Safety protecting method can effectively prevent unauthorized user to steal electric network data or destroy power grid using power grid control function
It operates normally, ensure that the balance of safety and real-time.
In order to achieve the above object, the technical scheme adopted by the invention is that:
A kind of distributed monitoring end message safety protecting method based on digital encryption, includes the following steps:
Step 1:Initialize the distributed monitoring terminal with encryption chip;
Step 2, distributed monitoring terminal power on, and circuit sequentially detection Ethernet and GPRS wireless network, if detection have with
Too net connection, then carry out plaintext communication, otherwise enters coded communication.

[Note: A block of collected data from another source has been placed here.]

Lemma run_binary_spec op x y :
  bigint_ok h x -> bigint_ok h y ->
  wp (run_binary op x y)
    (settled_as (eval_binary op (number h x) (number h y))
       (match eval_binary op (number h x) (number h y) with inl V => large V | inr _ => False end \/
          large (number h x) \/ large (number h y)) h) h.
Proof.
  intros Hx Hy. destruct (plain op) eqn:Ep.
  - destruct (eval_binary op (number h x) (number h y)) as [V|e] eqn:EV; [|by destruct op].
    apply quiet_settled; [done|done| |by apply run_plain_spec].
    destruct op; try discriminate Ep; cbn; auto with quiet.
  - destruct op; try discriminate Ep; cbn.
    + eapply wp_mono; [by apply BigInt_Multiply_spec|]. intros r h' [H _].
      eapply settled_weaken; [|exact H]. intros Hl. left. by apply product_large.
    + eapply wp_mono; [by apply BigInt_Exponentiate_spec|]. intros r h' H. cbn beta in H.
      destruct (number h y <? 0); [exact H|]. eapply settled_weaken; [|exact H]. auto.
    + rewrite <- zero_divisor by done. destruct (is_zero y) eqn:Zy.
      * unfold BigInt_Divide. rewrite Zy. by apply wp_ret.
      * eapply wp_mono; [by apply BigInt_Divide_spec|]. intros r h'. by apply settled_weaken.
    + rewrite <- zero_divisor by done. destruct (is_zero y) eqn:Zy.
      * unfold BigInt_Remainder. rewrite Zy. by apply wp_ret.
      * eapply wp_mono; [by apply BigInt_Remainder_spec|]. intros r h'. by apply settled_weaken.
Qed.

Lemma wp_operand xs i (Q : BigInt -> Heap -> Prop) :
  Forall (bigint_ok h) xs -> (i < List.length xs)%nat ->
  (forall x, bigint_ok h x -> number h x = nth i (map (number h) xs) 0 ->
     In (number h x) (map (number h) xs) -> Q x h) ->
  wp (operand xs i) Q h.
Proof.
  intros Hxs Hi HQ. unfold operand. destruct (lookup_lt_is_Some_2 xs i Hi) as [x E]. rewrite E.
  apply wp_ret, HQ.
  - by apply (Forall_lookup_1 _ _ _ _ Hxs E).
  - symmetry. apply nth_lookup_Some. by rewrite list_lookup_fmap, E.
  - apply in_map, list_elem_of_In. by apply (list_elem_of_lookup_2 _ i).
Qed.

(** The values that may be too long: the result and all before it. *)
Definition danger (ev : Z + Exception) (vs : list Z) : Prop :=
  Exists large (match ev with inl V => V :: vs | inr _ => vs end).

Lemma run_operation_spec o xs :
  Forall (bigint_ok h) xs -> operation_ok (List.length xs) o ->
  let vs := map (number h) xs in
  wp (run_operation o xs) (settled_as (eval_operation o vs) (danger (eval_operation o vs) vs) h) h.
Proof.
  intros Hxs Hop vs. subst vs. destruct o as [n|op i|op i j]; cbn [run_operation eval_operation].
  - apply quiet_settled; [done|done|quiet_tac; auto with quiet|]. by apply always_evaluates, FromInt64_spec.
  - apply wp_bind, wp_operand; [done|by destruct op; try apply Hop|]. intros x Hx <- _.
    eapply wp_mono; [eapply quiet_settled; [done|done| |by eapply run_unary_spec]|].
    + destruct op; cbn; quiet_tac; auto with quiet.
    + intros r h'. apply settled_weaken. by left.
  - destruct Hop as [Hi Hj]. apply wp_bind, wp_operand; [done|done|]. intros x Hx <- Ix.
    apply wp_bind, wp_operand; [done|done|]. intros y Hy <- Iy.
    eapply wp_mono; [by apply run_binary_spec|]. intros r h'. unfold settled_as, danger.
    destruct (eval_binary op (number h x) (number h y)) as [V|e]; [|done]. apply settled_weaken.
    intros Hd. apply Exists_cons. destruct Hd as [Hd|Hd]; [by left|right]. apply Exists_exists. destruct Hd; eauto.
Qed.

End Operations.

(** ** A program *)

Lemma extends_bigints h h' xs :
  extends h h' -> Forall (bigint_ok h) xs ->
  Forall (bigint_ok h') xs /\ map (number h') xs = map (number h) xs.
Proof.
  intros He Hxs. induction Hxs as [|x xs Hx _ [IH1 IH2]]; [done|].
  destruct (extends_bigint h h' x He Hx) as [H1 H2]. split; [by constructor|]. cbn. congruence.
Qed.

Lemma eval_program_keeps os vs (Q : Z -> Prop) : Exists Q vs -> Exists Q (fst (eval_program os vs)).
Proof.
  revert vs. induction os as [|o os IH]; intros vs H; cbn; [done|].
  destruct (eval_operation o vs); [|done]. apply IH. by right.
Qed.

(** What a program that started with [vs] may end with. *)
Definition program_result (os : list Operation) (vs : list Z) (h : Heap)
    (r : MaybeHandle (list BigInt)) (h' : Heap) : Prop :=
  extends h h' /\ idle h' /\ (queries (proc h) <= queries (proc h'))%nat /\
  match r with
  | inl zs => interrupted h h' = false /\ Forall (bigint_ok h') zs /\ eval_program os vs = (map (number h') zs, None)
  | inr kBigIntTooBig => interrupted h h' = false /\ Exists large (fst (eval_program os vs))
  | inr Terminated => interrupted h h' = true
  | inr e => interrupted h h' = false /\ snd (eval_program os vs) = Some e
  end.

(** The rest of a program behind an operation that has settled. *)
Lemma program_result_trans os vs h h1 r h' z V long :
  settled V long h (inl z) h1 -> program_result os vs h1 r h' -> program_result os vs h r h'.
Proof.
  intros (He1 & _ & Hq1 & I1 & _) (He2 & Hi2 & Hq2 & Hr). split; [by eapply extends_trans|].
  split; [done|]. split; [lia|]. rewrite (interrupted_trans h h1 h'), I1 by done. exact Hr.
Qed.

In step 1, the distributed monitoring terminal with encryption chip is initialized, detailed process is,
A1) distributed monitoring terminal encryption chip generates the key pair of displacement, and the key pair includes the first code key and the
Two code keys;
A2) distributed monitoring terminal generates demand file, and the demand file includes the theme of the distributed monitoring terminal
Information;
A3) main website is according to demand file grant a certificate;
A4 it) imports the certificate and public key of main website, the certificate and key pair correspond.

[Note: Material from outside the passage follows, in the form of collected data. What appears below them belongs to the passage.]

Lemma magic_step_spec h Q A b i r h' :
  heap_ok h -> down_order Q A -> 0 < b < kHalfDigitBase -> 0 <= i < len_ A -> len_ A <= len_ Q ->
  divided_down h Q A b (len_ A) i r h' ->
  wp (magic_step Q A b i r) (divided_down h Q A b (len_ A) (i - 1)) h'.
Proof.
  intros Hok HQA Hb Hi HnQ (Hr & W & Hw & HW). unfold magic_step. apply wp_bind, wp_get; [lia|].
  rewrite (written_down_read _ _ _ _ _ _ _ _ Hw HQA) by lia. set (d := cell h (digits_ A + i)).
  assert (Hd : is_digit d) by apply Hok. rewrite !shiftr_half, !shiftl_half, !land_half, !digit_t_mul_half.
  pose proof (half_range d Hd) as Hh. destruct (half_split d) as [Ed Hl]. pose proof kHalfDigitBase_pos as HB.
  rewrite (Z.mod_small r) by lia.
  assert (Hor : forall x y, 0 <= x -> 0 <= y < kHalfDigitBase -> Z.lor (x * kHalfDigitBase) y = x * kHalfDigitBase + y).
  { intros x y Hx Hy. rewrite kHalfDigitBase_eq in *. pose proof kHalfDigitBits_pos. apply lor_add; lia. }
  rewrite (Hor r) by lia. set (upper := r * kHalfDigitBase + d / kHalfDigitBase).
  pose proof (Z.mod_pos_bound upper b ltac:(lia)) as Hm. pose proof (Z.div_mod upper b ltac:(lia)) as Eu.
  assert (Hu : 0 <= upper / b < kHalfDigitBase).
  { split; [apply Z.div_pos; unfold upper; nia|]. apply Z.div_lt_upper_bound; [lia|]. unfold upper. nia. }
  rewrite (Z.mod_small (upper mod b)) by lia. rewrite (Hor (upper mod b)) by lia.
  set (lower := upper mod b * kHalfDigitBase + d mod kHalfDigitBase).
  pose proof (Z.mod_pos_bound lower b ltac:(lia)) as Hm2. pose proof (Z.div_mod lower b ltac:(lia)) as El.
  assert (Hlr : 0 <= lower / b < kHalfDigitBase).
  { split; [apply Z.div_pos; unfold lower; nia|]. apply Z.div_lt_upper_bound; [lia|]. unfold lower. nia. }
  rewrite (Z.mod_small (upper / b)) by lia. rewrite (Hor (upper / b)) by lia. set (q := upper / b * kHalfDigitBase + lower / b).
  assert (Hq : is_digit q) by (unfold is_digit; rewrite kBase_half; by apply halves_range).
  apply wp_bind, wp_set; [lia|]. apply wp_ret. split; [done|]. exists (q + kBase * W). rewrite Z.sub_add. split.
  - pose proof (written_down_step _ _ _ _ _ _ q Hw ltac:(lia) Hq) as H. by rewrite Z.add_simpl_r in H.
  - rewrite (sum_cons _ (digits_ A + i)) by lia. fold d.
    replace (digits_ A + i + 1) with (digits_ A + (i + 1)) by lia. replace (len_ A - i - 1) with (len_ A - (i + 1)) by lia.
    rewrite <- HW, kBase_half. unfold q, lower, upper in *. nia.
Qed.
End Chunks.

(** ** The classic algorithm *)

Section Classic.
Context {T : DigitTarget} {TOK : DigitTargetOK T} {P : Platform} {BB : BigIntBuild}.
Context (radix capacity N : Z) (Hradix : is_radix radix) (Hfit : N < radix ^ capacity).

(** What is left of a number with more than one digit is more than nothing. *)
Lemma chunk_rest v b : kBase <= v -> 0 < b < kBase -> 0 < v / b.
Proof. intros Hv Hb. apply Z.div_str_pos. lia. Qed.

(** The result of a division: the quotient in [rest], the characters of the
    remainder in the buffer. *)
Definition round_done (h : Heap) (rest : Digits) (v : Z) (out' : Out) (h' : Heap) : Prop :=
  wrote h h' rest (len_ rest) /\ 0 < value h' rest /\ (width (value h' rest) < width v)%nat /\
  formats radix capacity N (value h' rest) out' /\ text out' <> [].

Lemma kBase_le_pow n : 1 <= n -> kBase <= kBase ^ n.
Proof. intros Hn. pose proof kBase_pos. rewrite <- (Z.pow_1_r kBase) at 1. apply Z.pow_le_mono_r; lia. Qed.

Lemma formats_chunk v b k out :
  b = radix ^ k -> 0 < b -> formats radix capacity N v out -> formats radix capacity N (v / b * radix ^ k + v mod b) out.
Proof. intros <- Hb Hf. pose proof (Z.div_mod v b ltac:(lia)). by replace (v / b * b + v mod b) with v by lia. Qed.

Lemma DivideByMagic_spec h rest A out :
  radix = 10 -> heap_ok h -> down_order rest A -> len_ A = len_ rest -> 0 <= len_ A -> kBase <= value h A ->
  formats radix capacity N (value h A) out ->
  wp (DivideByMagic radix rest A out) (round_done h rest (value h A)) h.
Proof.
  intros E10 Hok Ho Hl Hl0 Hv Hf. destruct chunk_fits_magic as [Hk Hb]. rewrite <- E10 in Hk, Hb. pose proof Hradix as [Hr1 Hr2].
  unfold DivideByMagic. fold (chars_in kHalfDigitBits radix). set (k := chars_in kHalfDigitBits radix) in *. pose proof kHalfDigitBase_pos as HB. pose proof kBase_half as HBB.
  rewrite digit_pow_rec_spec by (rewrite ?Z2Nat.id by lia; first [lia | nia]). rewrite Z2Nat.id by lia.
  pose proof (pow_radix_pos radix k ltac:(lia) ltac:(lia)) as Hbp. set (b := radix ^ k) in *.
  apply wp_bind. apply (wp_for_down (divided_down h rest A b (len_ A))); [lia| | |].
  - split; [lia|]. exists 0. rewrite Z.sub_add, Z.sub_diag, sum_0. split; [by apply written_down_start|lia].
  - intros i r h' Hi Hd. apply magic_step_spec; done || lia.
  - intros r h' Hd. destruct (divided_down_result _ _ _ _ _ _ _ Hd Hbp) as [Ha ->]. rewrite Hl in Ha.
    apply accumulated_done in Ha as [Hw Hq]. pose proof (chunk_rest (value h A) b Hv ltac:(nia)) as Hrest.
    eapply wp_mono; [apply (wp_chunk radix capacity N Hradix Hfit (fixed_char radix) (value h A / b) (value h A mod b) k)|].
    + intros c Hc. by apply fixed_char_eq.
    + by apply formats_chunk.
    + done.
    + lia.
    + by apply Z.mod_pos_bound.
    + intros out' h2 (-> & Hf' & Ht). unfold round_done. rewrite Hq. split; [done|]. split; [done|].
      split; [apply width_div; [lia|]|done]. unfold b. pose proof (Z.pow_le_mono_r radix 1 k ltac:(lia) ltac:(lia)). lia.
Qed.

Lemma divide_chunk_spec h rest A out :
  IsPowerOfTwo radix = false -> heap_ok h -> down_order rest A -> len_ A = len_ rest -> 0 < len_ A -> kBase <= value h A ->
  formats radix capacity N (value h A) out ->
  let k := chars_in kDigitBits radix in
  wp (let* chunk := DivideSingle rest A (radix ^ k) in BasecaseMiddle radix k chunk out) (round_done h rest (value h A)) h.
Proof.
  intros Hp Hok Ho Hl Hl0 Hv Hf k. destruct (chunk_fits_radix radix Hradix Hp) as [Hk Hb]. fold k in Hk, Hb. pose proof Hradix as [Hr1 Hr2].
  pose proof (pow_radix_pos radix k ltac:(lia) ltac:(lia)) as Hbp. set (b := radix ^ k) in *.
  apply wp_bind. eapply wp_mono; [apply (DivideSingle_spec h rest A b); try done|].
  - unfold is_digit. lia.
  - lia.
  - lia.
  - intros _. right. lia.
  - intros r h' (-> & Hw & Hq). specialize (Hq ltac:(lia)). pose proof (chunk_rest (value h A) b Hv ltac:(lia)) as Hrest.
    eapply wp_mono; [apply (wp_chunk radix capacity N Hradix Hfit (fun c => conversion_char (c mod radix)) (value h A / b) (value h A mod b) k)|].
    + done.
    + by apply formats_chunk.
    + done.
    + lia.
    + by apply Z.mod_pos_bound.
    + intros out' h2 (-> & Hf' & Ht). unfold round_done. rewrite Hq. split; [done|]. split; [done|].
      split; [apply width_div; [lia|]|done]. unfold b. pose proof (Z.pow_le_mono_r radix 1 k ltac:(lia) ltac:(lia)). lia.
Qed.

Lemma wp_maybe_interrupt n (Q : unit -> Heap -> Prop) h :
  (forall h', same_cells h h' -> Q tt h') -> wp (maybe_interrupt n) Q h.
Proof. intros H. unfold maybe_interrupt. case_match; [apply wp_ret, H; by split|by apply wp_AddWorkEstimate]. Qed.

Lemma wp_maybe_stop (Q : bool -> Heap -> Prop) h :
  Q false h -> (status_ (proc h) = kInterrupted -> Q true h) -> wp maybe_stop Q h.
Proof.
  intros H1 H2. unfold maybe_stop, should_terminate. case_match; [by apply wp_ret|]. apply wp_gets. case_match; auto.
Qed.

(** Between two rounds, and from [h0] on: only scratch memory has changed. *)
Definition apart (h0 h : Heap) : Prop := heap_ok h /\ forall a, a < free h0 -> cell h a = cell h0 a.

Record between_rounds (h0 : Heap) (rest A : Digits) (out : Out) (h : Heap) : Prop := {
  br_apart : apart h0 h;
  br_rest : free h0 <= digits_ rest;
  br_order : down_order rest A;
  br_len : len_ A = len_ rest /\ 0 < len_ A;
  br_value : kBase <= value h A;
  br_formats : formats radix capacity N (value h A) out
}.

(** A part of the number is still to be written. *)
Definition unfinished (out : Out) : Prop := exists v, 0 < v /\ formats radix capacity N v out.

(** The end of the loop. *)
Definition rounds_over (h0 : Heap) (r : bool * Digits * Out) (h : Heap) : Prop :=
  let '(stopped, rest, out) := r in
  apart h0 h /\ text out <> [] /\
  if stopped : bool then status_ (proc h) = kInterrupted /\ unfinished out
  else len_ rest = 1 /\ 0 < value h rest /\ formats radix capacity N (value h rest) out.

Context (Hpower : IsPowerOfTwo radix = false).

Lemma value_same h h' D : same_cells h h' -> value h' D = value h D.
Proof. intros [E _]. unfold value. by rewrite E. Qed.

Lemma apart_step h0 h h1 h2 rest :
  apart h0 h -> free h0 <= digits_ rest -> wrote h h1 rest (len_ rest) -> same_cells h1 h2 -> apart h0 h2.
Proof.
  intros [Hok Hfr] Hr [Hok1 _ Hw] [Ec _]. split; [intros a; rewrite Ec; apply Hok1|].
  intros a Ha. rewrite Ec, Hw by lia. by apply Hfr.
Qed.

(** The division of a round, whichever it is. *)
Lemma round_division h rest A out :
  heap_ok h -> down_order rest A -> len_ A = len_ rest -> 0 < len_ A -> kBase <= value h A -> formats radix capacity N (value h A) out ->
  let k := chars_in kDigitBits radix in
  wp (if radix =? 10 then
        let* out := DivideByMagic 10 rest A out in maybe_interrupt (len_ rest * 2) ;;; ret out
      else
        let* chunk := DivideSingle rest A (radix ^ k) in
        let* out := BasecaseMiddle radix k chunk out in maybe_interrupt (len_ rest * 10) ;;; ret out)
    (fun out' h2 => exists h1, round_done h rest (value h A) out' h1 /\ same_cells h1 h2) h.
Proof.
  intros Hok Ho Hl Hl0 Hv Hf k. destruct (Z.eqb_spec radix 10) as [E10|E10].
  - apply wp_bind. rewrite <- E10. eapply wp_mono; [apply DivideByMagic_spec; (done || lia)|]. intros out' h1 Hd.
    apply wp_bind, wp_maybe_interrupt. intros h2 Hs. apply wp_ret. by exists h1.
  - pose proof (divide_chunk_spec h rest A out Hpower Hok Ho Hl Hl0 Hv Hf) as H. cbv zeta in H. fold k in H. apply wp_bind_inv in H.
    apply wp_bind. eapply wp_mono; [exact H|]. cbv beta. intros chunk h0 H0. apply wp_bind. eapply wp_mono; [exact H0|]. intros out' h1 Hd.
    apply wp_bind, wp_maybe_interrupt. intros h2 Hs. apply wp_ret. by exists h1.
Qed.

Lemma classic_round_spec h0 rest A out h :
  between_rounds h0 rest A out h ->
  wp (classic_round radix (chars_in kDigitBits radix) (radix ^ chars_in kDigitBits radix) rest A out)
    (fun r h' => match r with
       | inl (rest', A', out') => between_rounds h0 rest' A' out' h' /\ (width (value h' A') < width (value h A))%nat
       | inr r => rounds_over h0 r h'
       end) h.
Proof.
  intros [Ha Hr Ho [Hl Hl0] Hv Hf]. unfold classic_round. apply wp_bind.
  eapply wp_mono; [apply round_division; try done; apply Ha|].
  intros out' h2 (h1 & (Hw & Hpos & Hlt & Hf' & Ht) & Hs). pose proof (apart_step _ _ _ _ _ Ha Hr Hw Hs) as Ha2.
  rewrite <- (value_same h1 h2) in * by done. apply wp_bind, wp_maybe_stop.
  - apply wp_bind. eapply wp_mono; [apply Normalize_spec; [apply Ha2|lia]|]. intros rest' h' [-> Hn]. apply wp_ret.
    pose proof Hn as [Hd Hlen Hval _]. pose proof (normalized_upper _ _ _ (proj1 Ha2) Hn) as Hup.
    destruct (Z.ltb_spec 1 (len_ rest')) as [H1|H1].
    + rewrite Hval. split; [|done]. pose proof (normalized_lower _ _ _ (proj1 Ha2) Hn ltac:(lia)) as Hlow.
      constructor; [done|lia|left; lia|lia| |by rewrite Hval]. rewrite Hval.
      pose proof (kBase_le_pow (len_ rest' - 1) ltac:(lia)). lia.
    + unfold rounds_over. rewrite Hval. split; [done|]. split; [done|]. split; [|done].
      destruct (Z.eq_dec (len_ rest') 0) as [E|E]; [|lia]. rewrite E, Z.pow_0_r in Hup. lia.
  - intros Hst. apply wp_ret. split; [done|]. split; [done|]. split; [done|]. by exists (value h2 rest).
Qed.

The subject information includes the sequence number of distributed monitoring terminal, location, saves name, is country origin, organization name, first secret
Key and the second code key.
The coded communication process is,
B1) between distributed monitoring terminal and main website carry out code key negotiation, if success if go to step A2, if not at
Function renegotiates;
B2) data message is encrypted using public key in distributed monitoring terminal side, and by encrypted data message
It is sent to main website;
B3) main website receives encrypted data message, and by secret key pair, it is decrypted.
It is described communication code key negotiate process be,
C1) distributed monitoring terminal test random number x1, make A=ECertN (x1)||ESkeyN(H(x1)), then A is sent out
Give main website;Wherein CertN is the first code key of distributed monitoring terminal N, and SkeyN is the second secret of distributed monitoring terminal N
Key, ECertN (x1) it is with the first secret key pair x1It is cryptographic calculation, ESkeyN (H (x1)) it is with the second secret key pair H (x1) encrypt
Operation, H (x1) it is to x1Hash operations are done, | | indicate connection;
C2) main website is decrypted and verifies the signature of distributed monitoring terminal, simultaneous transmission random number x after receiving A2, right
It makees B=ECertN (x2)||ESkeyN(H(x2)), B is sent back into distributed monitoring terminal;Wherein, main website to A be decrypted for
Reverse procedure in step C1, ECertN (x2) it is with the first secret key pair x2It is cryptographic calculation, ESkeyN (H (x2)) it is with second
Secret key pair H (x2) it is cryptographic calculation, H (x2) it is to x2Do hash operations;
C3) distributed monitoring terminal is decrypted and verifies the signature of main website after receiving B, synthesizes private key,Then makeC is issued into main website, distributed monitoring terminal carries out B
Decryption is the reverse procedure in step C2, for doing hash operations;
C4 after) main website receives C, makeWhether identical compare C and D, if identical, both sides
Negotiate successfully, communication private key isIf it is different, main website is unsuccessfully accused to the sending of distributed monitoring terminal
Alert information, distributed monitoring terminal re-emit negotiation.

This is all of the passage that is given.